## Brief
A single number is the answer: how many lines of the entries contain the word "Prelude"?

--- Data extracts Enclosed Below ---

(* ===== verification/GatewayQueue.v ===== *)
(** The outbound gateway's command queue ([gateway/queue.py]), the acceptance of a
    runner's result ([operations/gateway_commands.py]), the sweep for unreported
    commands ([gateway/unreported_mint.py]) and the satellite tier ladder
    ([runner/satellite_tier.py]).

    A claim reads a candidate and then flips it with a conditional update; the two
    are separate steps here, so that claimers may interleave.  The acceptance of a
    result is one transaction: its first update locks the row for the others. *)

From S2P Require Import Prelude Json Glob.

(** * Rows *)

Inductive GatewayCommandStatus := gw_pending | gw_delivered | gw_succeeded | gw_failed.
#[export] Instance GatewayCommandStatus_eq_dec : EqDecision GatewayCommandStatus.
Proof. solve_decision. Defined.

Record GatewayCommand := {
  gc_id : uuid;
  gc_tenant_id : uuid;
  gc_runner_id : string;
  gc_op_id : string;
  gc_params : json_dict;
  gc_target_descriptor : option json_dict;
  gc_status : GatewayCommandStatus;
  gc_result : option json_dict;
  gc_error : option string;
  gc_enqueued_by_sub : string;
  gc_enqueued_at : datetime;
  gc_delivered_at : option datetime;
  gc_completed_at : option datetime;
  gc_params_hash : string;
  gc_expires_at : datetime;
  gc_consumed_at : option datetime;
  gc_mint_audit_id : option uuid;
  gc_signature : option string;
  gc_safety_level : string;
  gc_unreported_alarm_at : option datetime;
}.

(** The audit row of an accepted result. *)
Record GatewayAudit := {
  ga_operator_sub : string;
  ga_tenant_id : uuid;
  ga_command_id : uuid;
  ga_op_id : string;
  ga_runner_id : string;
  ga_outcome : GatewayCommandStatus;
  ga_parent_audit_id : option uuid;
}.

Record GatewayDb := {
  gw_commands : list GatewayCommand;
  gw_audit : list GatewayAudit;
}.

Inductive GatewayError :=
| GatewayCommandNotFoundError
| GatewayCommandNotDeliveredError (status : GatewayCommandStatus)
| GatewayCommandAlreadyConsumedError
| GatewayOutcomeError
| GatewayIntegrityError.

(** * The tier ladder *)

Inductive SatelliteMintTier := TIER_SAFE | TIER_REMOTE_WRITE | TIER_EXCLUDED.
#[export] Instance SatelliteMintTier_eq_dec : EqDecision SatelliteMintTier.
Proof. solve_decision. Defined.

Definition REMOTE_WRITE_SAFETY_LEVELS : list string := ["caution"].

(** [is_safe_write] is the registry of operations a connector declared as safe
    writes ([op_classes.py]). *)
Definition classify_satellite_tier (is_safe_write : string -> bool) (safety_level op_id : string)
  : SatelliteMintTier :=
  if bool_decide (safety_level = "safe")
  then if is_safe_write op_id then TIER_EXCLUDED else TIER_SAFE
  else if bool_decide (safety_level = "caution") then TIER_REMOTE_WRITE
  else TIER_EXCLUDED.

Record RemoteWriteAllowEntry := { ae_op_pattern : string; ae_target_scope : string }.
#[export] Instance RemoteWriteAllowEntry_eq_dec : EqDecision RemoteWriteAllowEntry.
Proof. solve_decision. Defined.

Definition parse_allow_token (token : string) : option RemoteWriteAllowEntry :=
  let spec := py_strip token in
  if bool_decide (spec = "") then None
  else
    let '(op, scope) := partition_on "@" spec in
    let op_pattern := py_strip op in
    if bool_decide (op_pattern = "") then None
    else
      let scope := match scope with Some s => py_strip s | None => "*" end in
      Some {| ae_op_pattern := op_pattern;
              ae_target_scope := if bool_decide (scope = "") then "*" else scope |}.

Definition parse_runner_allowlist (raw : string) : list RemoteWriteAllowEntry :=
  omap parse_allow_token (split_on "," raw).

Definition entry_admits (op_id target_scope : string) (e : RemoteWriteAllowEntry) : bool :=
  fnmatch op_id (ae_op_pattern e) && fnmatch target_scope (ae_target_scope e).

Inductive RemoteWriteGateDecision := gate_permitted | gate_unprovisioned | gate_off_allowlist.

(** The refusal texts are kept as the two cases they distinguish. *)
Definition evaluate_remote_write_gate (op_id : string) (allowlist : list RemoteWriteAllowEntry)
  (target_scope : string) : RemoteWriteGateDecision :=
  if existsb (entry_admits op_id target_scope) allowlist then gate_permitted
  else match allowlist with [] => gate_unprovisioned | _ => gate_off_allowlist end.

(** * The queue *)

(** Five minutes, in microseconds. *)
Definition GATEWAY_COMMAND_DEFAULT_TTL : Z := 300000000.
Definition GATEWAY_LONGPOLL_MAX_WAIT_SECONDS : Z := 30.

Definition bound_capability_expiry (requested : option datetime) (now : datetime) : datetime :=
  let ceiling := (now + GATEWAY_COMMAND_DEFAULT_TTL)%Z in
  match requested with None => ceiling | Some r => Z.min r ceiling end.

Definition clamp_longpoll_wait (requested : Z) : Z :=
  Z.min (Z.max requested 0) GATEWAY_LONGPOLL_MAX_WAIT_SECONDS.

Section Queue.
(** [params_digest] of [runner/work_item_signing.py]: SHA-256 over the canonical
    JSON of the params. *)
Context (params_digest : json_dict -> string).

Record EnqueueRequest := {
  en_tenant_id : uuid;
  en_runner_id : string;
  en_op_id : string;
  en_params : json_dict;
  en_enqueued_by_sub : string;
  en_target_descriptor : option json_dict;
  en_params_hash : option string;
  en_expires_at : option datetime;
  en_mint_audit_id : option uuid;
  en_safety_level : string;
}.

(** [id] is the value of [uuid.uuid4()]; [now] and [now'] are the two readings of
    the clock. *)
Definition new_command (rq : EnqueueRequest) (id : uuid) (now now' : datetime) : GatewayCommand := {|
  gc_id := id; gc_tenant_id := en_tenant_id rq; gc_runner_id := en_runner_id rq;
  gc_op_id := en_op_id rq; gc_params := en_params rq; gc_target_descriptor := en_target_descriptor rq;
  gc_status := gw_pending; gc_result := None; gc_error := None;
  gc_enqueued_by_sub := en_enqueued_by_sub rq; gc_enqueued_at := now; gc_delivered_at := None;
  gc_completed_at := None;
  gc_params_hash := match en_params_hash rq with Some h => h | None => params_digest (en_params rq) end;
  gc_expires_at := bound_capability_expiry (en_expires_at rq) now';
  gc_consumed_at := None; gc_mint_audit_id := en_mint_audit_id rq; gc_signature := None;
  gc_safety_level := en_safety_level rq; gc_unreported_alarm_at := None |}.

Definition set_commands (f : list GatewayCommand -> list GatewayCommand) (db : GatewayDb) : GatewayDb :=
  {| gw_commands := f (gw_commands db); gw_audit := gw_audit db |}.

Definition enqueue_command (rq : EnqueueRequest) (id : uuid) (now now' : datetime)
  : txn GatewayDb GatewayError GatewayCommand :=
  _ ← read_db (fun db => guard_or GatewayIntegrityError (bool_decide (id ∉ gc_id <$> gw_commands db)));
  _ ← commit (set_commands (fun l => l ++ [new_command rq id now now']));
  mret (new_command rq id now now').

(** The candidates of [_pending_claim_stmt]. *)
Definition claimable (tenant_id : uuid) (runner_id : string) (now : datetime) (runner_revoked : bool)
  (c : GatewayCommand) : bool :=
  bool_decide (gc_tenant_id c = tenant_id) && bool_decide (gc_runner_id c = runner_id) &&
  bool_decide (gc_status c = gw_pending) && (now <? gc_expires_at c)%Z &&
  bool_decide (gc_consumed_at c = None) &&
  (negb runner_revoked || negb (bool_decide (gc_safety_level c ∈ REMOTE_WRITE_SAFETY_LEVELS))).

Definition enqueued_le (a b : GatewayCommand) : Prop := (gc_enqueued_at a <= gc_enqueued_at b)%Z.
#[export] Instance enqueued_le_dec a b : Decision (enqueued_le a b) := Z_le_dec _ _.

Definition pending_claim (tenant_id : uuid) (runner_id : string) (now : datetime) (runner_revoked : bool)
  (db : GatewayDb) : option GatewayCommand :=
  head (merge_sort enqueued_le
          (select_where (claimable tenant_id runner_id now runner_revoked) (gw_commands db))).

--- End of Enclosed Data extracts ---
--- Data extracts Enclosed Below ---

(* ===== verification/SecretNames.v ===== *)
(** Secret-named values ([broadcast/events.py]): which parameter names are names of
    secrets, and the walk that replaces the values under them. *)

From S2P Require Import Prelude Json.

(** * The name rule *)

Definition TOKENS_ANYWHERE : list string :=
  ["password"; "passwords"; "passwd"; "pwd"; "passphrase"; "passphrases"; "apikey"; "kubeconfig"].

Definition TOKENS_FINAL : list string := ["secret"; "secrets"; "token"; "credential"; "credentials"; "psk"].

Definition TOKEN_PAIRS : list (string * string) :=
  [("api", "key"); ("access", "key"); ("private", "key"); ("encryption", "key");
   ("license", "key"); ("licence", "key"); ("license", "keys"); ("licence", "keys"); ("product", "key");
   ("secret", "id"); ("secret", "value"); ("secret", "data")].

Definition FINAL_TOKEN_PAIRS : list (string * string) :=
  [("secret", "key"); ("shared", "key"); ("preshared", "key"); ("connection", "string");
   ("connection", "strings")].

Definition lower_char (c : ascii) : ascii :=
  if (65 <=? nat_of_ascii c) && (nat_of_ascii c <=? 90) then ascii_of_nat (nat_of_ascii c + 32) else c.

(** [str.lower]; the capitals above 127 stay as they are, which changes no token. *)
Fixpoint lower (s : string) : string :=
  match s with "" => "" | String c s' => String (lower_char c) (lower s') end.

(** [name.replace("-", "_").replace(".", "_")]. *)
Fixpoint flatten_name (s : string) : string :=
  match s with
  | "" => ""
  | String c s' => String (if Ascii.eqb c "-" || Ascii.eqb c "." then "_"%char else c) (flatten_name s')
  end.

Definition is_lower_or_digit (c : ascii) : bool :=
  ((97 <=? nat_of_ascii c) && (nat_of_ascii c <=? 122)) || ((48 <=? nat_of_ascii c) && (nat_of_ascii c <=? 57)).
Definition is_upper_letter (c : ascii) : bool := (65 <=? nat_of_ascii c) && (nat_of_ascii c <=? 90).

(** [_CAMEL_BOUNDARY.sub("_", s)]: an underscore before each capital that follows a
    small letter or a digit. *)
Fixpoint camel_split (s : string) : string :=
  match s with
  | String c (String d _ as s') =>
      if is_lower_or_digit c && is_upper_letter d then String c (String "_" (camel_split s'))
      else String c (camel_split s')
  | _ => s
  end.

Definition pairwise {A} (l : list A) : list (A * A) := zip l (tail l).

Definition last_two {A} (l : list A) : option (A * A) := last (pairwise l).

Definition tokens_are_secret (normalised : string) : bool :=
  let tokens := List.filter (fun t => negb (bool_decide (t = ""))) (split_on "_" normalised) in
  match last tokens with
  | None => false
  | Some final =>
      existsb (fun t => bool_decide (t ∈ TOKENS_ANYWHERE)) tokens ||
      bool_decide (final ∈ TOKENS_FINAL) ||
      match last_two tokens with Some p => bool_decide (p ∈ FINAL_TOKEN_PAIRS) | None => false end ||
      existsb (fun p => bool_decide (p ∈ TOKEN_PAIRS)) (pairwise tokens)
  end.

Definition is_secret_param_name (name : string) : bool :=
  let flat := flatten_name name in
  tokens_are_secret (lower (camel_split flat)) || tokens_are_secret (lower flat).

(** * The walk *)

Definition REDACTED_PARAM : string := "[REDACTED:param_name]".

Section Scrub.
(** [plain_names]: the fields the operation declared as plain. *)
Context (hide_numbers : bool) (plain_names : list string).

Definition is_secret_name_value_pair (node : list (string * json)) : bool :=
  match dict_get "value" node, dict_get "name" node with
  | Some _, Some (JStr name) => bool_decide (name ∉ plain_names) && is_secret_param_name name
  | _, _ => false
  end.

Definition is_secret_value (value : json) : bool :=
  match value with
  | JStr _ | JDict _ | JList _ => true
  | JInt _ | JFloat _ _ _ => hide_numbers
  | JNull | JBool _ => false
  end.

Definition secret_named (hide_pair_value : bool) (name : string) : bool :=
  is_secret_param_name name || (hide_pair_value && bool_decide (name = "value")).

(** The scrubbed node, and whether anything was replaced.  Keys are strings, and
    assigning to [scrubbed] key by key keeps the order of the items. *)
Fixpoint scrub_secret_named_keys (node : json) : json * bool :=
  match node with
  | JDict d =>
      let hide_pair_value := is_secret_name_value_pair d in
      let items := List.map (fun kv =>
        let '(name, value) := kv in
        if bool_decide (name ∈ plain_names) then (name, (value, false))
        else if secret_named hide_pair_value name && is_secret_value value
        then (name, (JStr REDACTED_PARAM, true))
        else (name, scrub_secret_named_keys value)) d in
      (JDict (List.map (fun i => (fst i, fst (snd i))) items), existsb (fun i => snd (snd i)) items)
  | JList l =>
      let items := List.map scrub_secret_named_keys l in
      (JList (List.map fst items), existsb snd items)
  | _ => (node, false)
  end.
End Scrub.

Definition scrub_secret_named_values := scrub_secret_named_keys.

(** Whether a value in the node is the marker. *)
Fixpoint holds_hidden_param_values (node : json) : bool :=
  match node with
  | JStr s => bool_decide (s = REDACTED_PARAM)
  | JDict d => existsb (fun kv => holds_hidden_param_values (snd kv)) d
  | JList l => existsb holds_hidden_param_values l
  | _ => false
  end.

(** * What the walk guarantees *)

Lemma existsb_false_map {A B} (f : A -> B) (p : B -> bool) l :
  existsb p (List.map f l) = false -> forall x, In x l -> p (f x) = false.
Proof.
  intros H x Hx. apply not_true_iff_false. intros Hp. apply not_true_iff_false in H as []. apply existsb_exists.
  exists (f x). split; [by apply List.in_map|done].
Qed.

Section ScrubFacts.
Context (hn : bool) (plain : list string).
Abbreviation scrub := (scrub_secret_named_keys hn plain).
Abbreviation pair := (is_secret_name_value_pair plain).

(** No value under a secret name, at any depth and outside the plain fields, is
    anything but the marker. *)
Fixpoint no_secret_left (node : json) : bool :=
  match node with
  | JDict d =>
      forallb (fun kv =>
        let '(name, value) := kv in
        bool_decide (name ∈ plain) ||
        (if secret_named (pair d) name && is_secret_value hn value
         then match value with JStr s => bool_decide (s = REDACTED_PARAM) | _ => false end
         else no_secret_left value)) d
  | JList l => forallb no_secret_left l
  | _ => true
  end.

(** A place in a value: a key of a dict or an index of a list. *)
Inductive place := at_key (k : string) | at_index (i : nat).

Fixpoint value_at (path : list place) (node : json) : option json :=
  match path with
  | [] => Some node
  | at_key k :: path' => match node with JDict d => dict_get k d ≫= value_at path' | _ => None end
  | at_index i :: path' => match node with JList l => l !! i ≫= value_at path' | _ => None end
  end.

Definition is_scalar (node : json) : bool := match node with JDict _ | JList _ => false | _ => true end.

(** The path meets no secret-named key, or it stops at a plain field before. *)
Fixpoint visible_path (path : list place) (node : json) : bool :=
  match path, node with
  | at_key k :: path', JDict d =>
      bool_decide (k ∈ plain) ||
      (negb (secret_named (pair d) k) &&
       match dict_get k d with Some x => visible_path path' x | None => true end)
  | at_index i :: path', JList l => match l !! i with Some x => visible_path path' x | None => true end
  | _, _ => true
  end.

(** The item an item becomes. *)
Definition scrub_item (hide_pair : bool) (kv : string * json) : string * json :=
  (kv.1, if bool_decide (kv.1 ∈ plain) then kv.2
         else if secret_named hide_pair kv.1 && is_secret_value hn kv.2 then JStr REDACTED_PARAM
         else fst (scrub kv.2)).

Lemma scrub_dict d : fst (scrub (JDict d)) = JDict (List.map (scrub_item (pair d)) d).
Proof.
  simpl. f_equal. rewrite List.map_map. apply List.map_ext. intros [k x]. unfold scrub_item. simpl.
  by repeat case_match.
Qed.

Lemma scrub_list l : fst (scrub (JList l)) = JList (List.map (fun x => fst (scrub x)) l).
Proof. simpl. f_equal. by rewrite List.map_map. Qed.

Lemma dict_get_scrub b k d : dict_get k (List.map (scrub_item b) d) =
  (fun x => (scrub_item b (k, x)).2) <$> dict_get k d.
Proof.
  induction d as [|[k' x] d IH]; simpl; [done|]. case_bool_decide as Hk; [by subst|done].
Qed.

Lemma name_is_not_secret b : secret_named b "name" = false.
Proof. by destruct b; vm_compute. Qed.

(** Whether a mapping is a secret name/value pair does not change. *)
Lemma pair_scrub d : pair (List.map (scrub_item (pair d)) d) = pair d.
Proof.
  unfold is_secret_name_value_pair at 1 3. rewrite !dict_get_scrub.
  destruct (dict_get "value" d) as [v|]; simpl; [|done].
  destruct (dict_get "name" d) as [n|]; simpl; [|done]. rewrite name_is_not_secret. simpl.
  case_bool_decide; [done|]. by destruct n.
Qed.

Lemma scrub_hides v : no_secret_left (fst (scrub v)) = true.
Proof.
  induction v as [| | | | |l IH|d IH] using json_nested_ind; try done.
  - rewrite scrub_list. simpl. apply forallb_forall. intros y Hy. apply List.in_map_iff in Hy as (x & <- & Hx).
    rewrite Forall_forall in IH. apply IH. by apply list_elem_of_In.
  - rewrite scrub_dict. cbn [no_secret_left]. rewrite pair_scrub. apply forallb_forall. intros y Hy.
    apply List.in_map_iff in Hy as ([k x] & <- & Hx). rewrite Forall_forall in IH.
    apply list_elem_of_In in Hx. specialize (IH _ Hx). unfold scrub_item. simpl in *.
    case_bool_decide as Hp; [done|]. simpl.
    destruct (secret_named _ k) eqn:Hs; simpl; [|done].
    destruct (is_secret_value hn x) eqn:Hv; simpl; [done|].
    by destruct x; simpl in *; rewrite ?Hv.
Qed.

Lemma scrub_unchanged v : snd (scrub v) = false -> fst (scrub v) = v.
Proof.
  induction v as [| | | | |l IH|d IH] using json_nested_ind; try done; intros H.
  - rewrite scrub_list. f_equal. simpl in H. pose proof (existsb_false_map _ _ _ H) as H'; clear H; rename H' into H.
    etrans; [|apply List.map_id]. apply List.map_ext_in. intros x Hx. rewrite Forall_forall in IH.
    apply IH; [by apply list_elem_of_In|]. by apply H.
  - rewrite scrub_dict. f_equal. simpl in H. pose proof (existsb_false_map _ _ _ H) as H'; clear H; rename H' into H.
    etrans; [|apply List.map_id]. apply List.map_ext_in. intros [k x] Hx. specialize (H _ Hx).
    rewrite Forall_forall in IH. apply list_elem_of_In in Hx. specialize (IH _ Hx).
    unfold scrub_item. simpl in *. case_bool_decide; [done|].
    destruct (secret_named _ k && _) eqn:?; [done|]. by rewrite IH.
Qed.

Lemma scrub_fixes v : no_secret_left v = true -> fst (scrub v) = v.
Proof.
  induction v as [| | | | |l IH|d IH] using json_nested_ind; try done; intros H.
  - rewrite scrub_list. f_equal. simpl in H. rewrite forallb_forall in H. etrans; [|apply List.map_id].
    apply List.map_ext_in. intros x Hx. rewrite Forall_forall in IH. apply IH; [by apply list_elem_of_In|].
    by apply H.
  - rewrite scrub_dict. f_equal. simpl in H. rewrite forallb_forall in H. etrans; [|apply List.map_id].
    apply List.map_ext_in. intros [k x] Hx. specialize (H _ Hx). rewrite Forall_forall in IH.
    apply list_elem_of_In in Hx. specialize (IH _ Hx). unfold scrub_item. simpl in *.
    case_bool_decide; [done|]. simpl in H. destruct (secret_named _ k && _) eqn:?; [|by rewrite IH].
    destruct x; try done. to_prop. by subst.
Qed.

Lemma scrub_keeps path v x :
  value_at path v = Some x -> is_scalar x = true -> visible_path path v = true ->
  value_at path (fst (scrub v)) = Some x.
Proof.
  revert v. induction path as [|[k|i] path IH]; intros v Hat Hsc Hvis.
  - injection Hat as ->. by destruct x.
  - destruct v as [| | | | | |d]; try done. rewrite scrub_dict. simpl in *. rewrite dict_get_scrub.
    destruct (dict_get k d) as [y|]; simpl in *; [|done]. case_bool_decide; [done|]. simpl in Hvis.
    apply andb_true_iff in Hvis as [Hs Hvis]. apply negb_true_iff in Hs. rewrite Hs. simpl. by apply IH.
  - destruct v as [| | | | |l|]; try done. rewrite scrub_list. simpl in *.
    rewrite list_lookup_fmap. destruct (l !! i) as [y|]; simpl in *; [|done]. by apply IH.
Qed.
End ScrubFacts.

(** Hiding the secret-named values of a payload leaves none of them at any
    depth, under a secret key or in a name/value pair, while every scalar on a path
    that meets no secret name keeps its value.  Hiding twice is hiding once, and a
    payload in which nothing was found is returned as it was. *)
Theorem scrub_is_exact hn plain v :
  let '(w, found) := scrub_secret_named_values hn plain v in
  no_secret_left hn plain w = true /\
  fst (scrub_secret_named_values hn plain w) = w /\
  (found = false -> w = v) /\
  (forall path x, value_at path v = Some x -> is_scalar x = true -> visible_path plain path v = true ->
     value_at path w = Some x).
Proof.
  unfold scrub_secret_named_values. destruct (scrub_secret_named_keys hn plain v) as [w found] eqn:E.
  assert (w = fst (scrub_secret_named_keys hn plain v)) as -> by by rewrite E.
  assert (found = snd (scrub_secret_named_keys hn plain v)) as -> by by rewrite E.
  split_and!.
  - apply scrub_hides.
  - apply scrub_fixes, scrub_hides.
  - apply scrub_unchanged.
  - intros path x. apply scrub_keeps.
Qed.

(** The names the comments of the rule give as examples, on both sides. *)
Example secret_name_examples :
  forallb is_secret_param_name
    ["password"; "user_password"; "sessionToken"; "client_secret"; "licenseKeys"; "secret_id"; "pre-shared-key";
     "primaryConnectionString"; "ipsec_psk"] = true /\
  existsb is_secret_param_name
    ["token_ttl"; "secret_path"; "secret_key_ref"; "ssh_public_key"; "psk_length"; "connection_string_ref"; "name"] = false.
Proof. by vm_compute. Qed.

--- End of Enclosed Data extracts ---

## Solution below
2